WORK TASK >> Repeat exactly the lines of the entries below from the one with "MkRes (Some (tr_id" through the one with "let p := current_plan original in", both ends included, and nothing else.

++++++++++

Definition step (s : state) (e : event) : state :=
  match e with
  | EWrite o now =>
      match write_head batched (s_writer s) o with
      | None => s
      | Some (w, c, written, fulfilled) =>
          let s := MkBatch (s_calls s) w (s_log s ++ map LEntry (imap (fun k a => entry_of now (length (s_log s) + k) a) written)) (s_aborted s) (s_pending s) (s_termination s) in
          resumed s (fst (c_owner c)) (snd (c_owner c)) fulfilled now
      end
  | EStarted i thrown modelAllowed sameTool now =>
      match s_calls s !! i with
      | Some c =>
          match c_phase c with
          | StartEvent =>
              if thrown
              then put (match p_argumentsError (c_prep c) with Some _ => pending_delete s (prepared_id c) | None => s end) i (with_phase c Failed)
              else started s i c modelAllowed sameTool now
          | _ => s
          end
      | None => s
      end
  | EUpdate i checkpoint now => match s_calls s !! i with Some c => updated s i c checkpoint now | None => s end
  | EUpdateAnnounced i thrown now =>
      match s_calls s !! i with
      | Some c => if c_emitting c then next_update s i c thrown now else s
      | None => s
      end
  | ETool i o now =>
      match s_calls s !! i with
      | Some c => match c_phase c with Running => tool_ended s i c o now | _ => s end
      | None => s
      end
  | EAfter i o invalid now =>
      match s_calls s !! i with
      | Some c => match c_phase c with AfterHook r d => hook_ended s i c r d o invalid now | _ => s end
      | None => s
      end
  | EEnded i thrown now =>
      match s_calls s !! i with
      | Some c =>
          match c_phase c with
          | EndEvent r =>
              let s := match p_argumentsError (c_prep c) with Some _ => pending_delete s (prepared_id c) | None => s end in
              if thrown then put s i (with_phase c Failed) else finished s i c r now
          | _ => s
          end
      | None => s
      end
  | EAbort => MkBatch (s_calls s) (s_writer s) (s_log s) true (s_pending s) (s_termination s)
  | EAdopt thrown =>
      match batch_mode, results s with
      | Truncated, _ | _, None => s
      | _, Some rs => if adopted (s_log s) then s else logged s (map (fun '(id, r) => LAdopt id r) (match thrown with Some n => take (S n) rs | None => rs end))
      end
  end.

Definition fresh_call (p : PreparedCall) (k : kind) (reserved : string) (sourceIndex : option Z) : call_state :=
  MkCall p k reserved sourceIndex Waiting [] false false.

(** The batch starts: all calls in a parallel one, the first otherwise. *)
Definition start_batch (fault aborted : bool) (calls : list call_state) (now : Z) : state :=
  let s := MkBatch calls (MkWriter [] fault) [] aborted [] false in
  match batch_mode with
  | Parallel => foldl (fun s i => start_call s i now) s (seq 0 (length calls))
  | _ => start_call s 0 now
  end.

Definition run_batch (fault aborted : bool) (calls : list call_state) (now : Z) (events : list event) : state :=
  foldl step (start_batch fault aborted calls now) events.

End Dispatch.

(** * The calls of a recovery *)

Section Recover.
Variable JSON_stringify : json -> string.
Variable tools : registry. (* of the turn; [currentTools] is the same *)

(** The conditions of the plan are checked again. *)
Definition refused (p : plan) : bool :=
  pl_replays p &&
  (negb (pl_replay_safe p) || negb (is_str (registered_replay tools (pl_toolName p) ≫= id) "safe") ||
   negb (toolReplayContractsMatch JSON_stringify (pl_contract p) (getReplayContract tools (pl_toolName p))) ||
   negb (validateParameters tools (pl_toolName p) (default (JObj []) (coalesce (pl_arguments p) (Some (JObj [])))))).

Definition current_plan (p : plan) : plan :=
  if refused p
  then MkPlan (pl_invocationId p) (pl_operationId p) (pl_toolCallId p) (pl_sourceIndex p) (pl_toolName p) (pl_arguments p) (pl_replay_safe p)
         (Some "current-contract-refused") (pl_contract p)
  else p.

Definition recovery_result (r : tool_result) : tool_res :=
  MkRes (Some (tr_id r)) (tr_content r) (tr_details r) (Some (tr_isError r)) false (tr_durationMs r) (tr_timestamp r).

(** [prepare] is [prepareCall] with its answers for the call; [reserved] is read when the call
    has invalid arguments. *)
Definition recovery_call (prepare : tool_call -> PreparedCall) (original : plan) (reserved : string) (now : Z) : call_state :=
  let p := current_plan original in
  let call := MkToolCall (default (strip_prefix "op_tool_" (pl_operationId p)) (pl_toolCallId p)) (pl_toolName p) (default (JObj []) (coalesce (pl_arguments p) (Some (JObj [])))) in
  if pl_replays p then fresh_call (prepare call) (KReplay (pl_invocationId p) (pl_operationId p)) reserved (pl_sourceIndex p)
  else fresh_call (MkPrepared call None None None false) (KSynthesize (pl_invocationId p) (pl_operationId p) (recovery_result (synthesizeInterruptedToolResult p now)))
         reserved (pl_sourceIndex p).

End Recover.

++++++++++

WORKED SOLUTION >>
  MkRes (Some (tr_id r)) (tr_content r) (tr_details r) (Some (tr_isError r)) false (tr_durationMs r) (tr_timestamp r).

(** [prepare] is [prepareCall] with its answers for the call; [reserved] is read when the call
    has invalid arguments. *)
Definition recovery_call (prepare : tool_call -> PreparedCall) (original : plan) (reserved : string) (now : Z) : call_state :=
  let p := current_plan original in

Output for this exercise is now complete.